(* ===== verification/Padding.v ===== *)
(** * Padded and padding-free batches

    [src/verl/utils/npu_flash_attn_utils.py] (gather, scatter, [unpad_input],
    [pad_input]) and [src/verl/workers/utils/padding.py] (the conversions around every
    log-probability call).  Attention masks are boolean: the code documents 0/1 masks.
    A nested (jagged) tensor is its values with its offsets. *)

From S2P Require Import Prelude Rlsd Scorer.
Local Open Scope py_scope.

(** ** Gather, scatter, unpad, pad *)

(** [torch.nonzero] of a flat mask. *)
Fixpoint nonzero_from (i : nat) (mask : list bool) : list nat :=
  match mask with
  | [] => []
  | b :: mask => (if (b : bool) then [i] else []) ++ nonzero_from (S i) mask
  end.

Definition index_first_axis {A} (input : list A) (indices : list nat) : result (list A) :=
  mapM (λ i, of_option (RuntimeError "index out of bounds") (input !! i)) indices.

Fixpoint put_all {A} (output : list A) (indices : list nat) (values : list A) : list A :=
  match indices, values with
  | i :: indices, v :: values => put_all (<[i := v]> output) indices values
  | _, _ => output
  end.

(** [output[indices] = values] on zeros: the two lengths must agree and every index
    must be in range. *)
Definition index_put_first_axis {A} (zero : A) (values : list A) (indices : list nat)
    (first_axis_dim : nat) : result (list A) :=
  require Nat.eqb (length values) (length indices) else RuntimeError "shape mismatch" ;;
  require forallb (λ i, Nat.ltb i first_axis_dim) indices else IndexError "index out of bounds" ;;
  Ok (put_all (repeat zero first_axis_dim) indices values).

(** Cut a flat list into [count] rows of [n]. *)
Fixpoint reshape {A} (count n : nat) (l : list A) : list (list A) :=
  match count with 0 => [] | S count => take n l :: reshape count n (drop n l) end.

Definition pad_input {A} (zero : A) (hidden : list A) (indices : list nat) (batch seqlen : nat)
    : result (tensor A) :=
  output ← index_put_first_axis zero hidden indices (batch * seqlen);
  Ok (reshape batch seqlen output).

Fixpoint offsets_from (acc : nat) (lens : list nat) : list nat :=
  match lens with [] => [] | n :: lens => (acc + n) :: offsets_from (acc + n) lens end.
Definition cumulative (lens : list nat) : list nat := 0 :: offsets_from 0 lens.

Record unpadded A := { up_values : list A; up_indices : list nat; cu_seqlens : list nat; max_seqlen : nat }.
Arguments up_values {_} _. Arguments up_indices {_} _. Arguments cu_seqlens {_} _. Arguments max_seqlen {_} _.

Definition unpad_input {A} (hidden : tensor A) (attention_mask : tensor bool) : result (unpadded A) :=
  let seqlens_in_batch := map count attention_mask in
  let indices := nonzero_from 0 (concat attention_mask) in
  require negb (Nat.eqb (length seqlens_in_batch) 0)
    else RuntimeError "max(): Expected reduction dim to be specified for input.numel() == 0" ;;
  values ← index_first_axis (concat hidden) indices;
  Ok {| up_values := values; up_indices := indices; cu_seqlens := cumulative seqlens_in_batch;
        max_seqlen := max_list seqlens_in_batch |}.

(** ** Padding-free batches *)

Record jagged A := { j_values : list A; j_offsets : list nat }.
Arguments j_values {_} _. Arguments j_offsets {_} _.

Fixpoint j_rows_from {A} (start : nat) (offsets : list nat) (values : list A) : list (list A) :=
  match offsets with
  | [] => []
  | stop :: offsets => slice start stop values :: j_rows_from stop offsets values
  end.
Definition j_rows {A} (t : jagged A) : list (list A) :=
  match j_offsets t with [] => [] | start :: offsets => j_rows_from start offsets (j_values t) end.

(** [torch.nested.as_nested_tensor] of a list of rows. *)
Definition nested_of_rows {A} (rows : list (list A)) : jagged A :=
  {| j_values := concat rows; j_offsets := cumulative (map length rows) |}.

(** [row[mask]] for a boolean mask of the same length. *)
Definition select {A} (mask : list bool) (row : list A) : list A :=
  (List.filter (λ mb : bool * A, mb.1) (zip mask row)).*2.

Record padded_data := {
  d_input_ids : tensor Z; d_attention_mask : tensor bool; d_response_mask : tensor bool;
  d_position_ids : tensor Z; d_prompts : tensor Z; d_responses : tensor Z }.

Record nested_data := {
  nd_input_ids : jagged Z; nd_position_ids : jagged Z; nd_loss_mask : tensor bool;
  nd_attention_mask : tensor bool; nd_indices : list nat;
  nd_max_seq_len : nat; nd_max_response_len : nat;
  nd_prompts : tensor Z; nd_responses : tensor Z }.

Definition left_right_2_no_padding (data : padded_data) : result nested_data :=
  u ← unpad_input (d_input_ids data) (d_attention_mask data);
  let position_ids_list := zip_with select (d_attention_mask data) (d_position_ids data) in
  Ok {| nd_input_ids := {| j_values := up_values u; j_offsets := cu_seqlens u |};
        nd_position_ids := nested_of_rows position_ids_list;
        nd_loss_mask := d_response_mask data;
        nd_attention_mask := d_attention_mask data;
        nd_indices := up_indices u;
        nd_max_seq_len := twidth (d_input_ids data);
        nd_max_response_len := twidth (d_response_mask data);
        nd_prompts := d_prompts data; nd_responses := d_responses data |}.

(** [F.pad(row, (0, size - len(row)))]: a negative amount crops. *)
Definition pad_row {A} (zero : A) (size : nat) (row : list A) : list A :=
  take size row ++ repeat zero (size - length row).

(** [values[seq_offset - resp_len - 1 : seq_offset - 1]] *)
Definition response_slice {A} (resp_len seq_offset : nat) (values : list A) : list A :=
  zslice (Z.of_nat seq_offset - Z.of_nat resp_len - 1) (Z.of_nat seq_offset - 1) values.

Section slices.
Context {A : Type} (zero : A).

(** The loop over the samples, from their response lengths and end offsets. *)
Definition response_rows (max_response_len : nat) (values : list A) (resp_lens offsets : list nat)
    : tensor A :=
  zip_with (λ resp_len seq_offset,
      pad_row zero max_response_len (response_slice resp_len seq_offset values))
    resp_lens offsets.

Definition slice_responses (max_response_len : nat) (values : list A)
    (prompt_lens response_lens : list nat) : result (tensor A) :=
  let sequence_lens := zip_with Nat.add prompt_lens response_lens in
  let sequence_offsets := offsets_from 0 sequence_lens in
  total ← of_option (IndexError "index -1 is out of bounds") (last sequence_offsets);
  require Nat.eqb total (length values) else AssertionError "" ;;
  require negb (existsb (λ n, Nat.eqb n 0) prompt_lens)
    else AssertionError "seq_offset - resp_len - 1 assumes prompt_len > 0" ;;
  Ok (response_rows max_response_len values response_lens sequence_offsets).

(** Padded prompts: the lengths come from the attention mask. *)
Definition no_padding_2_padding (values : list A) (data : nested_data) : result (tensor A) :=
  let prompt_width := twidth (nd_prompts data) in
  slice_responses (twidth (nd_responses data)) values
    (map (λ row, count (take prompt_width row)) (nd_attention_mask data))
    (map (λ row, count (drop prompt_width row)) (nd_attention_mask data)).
● ● ● ● ● ● ●
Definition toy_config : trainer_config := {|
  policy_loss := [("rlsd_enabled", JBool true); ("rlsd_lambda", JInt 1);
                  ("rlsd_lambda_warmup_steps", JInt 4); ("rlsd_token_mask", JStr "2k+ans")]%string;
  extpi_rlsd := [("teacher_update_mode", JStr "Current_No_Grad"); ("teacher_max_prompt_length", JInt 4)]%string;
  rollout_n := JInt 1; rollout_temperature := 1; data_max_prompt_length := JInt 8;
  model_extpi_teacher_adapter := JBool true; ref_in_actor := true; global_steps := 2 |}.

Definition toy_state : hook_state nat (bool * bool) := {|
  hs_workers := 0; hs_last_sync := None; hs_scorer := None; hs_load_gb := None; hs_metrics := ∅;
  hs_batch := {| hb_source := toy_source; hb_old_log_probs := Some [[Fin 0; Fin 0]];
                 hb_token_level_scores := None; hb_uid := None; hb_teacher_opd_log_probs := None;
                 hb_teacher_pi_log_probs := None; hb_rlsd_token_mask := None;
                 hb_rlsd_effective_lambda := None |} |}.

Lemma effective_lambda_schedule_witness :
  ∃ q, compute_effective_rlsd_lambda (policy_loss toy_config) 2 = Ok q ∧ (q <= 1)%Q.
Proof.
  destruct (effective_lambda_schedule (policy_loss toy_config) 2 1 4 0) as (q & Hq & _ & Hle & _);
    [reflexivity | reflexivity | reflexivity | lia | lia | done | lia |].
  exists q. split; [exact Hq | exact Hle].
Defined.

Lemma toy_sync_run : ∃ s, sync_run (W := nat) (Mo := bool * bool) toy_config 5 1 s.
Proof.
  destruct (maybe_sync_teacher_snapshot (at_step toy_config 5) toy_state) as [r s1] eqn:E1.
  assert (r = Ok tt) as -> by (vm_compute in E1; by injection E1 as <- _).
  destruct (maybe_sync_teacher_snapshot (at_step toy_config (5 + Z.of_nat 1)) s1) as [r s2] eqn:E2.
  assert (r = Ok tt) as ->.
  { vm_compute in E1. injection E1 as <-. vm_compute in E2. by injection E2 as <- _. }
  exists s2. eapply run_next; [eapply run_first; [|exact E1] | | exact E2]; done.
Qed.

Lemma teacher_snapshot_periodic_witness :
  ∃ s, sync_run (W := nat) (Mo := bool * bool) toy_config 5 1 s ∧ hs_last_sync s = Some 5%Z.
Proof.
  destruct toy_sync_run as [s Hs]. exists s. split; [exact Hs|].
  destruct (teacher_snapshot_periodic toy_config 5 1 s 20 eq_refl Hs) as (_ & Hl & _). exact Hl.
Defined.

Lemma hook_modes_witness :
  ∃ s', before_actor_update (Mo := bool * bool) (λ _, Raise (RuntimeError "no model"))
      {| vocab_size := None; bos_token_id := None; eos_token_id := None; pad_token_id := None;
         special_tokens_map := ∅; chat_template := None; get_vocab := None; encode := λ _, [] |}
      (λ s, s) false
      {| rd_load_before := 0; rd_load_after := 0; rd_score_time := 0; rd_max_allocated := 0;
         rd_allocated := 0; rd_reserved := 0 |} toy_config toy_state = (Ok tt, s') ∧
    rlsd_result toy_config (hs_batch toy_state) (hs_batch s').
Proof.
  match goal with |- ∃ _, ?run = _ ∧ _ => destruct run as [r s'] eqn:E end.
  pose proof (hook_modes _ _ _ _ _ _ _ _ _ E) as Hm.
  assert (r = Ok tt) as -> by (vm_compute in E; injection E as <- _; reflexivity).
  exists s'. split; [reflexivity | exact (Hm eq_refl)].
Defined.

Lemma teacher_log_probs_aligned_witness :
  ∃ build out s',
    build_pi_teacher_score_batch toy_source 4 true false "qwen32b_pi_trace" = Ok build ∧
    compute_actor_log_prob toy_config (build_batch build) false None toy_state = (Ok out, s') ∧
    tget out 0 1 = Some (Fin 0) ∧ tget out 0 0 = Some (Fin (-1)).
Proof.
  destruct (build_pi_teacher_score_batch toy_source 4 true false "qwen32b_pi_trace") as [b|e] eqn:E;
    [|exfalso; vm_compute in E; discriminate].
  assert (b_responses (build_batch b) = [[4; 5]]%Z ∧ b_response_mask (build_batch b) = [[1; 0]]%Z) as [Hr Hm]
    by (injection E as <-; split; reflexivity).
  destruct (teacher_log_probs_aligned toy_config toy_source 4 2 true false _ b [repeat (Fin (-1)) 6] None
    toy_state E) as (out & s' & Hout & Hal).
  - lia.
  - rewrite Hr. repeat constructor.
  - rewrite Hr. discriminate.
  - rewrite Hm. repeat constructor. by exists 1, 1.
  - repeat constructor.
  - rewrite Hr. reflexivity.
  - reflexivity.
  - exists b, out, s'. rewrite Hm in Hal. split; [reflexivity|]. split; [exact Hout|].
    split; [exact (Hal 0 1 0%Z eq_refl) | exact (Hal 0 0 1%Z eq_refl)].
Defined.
● ● ● ● ● ● ●
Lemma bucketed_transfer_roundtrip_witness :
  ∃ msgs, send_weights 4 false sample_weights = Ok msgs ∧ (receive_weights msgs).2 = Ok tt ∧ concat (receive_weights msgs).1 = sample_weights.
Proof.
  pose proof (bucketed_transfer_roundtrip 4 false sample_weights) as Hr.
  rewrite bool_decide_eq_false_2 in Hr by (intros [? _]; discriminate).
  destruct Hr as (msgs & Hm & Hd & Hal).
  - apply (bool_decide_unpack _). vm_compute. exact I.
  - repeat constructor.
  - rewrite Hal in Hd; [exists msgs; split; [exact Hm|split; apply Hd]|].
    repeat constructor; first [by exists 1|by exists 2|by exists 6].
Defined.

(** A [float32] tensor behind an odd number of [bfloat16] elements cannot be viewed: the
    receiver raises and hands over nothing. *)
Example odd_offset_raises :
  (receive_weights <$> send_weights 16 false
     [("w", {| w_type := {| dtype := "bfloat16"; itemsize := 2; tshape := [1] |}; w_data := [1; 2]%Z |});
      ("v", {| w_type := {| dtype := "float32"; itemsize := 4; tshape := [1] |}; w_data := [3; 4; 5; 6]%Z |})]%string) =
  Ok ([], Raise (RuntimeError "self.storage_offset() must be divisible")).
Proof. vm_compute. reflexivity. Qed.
● ● ● ● ● ● ●
Task to complete:
Please copy out each line of the material that contains the string "boolean".

Response to the exercise:
    log-probability call).  Attention masks are boolean: the code documents 0/1 masks.
(** [row[mask]] for a boolean mask of the same length. *)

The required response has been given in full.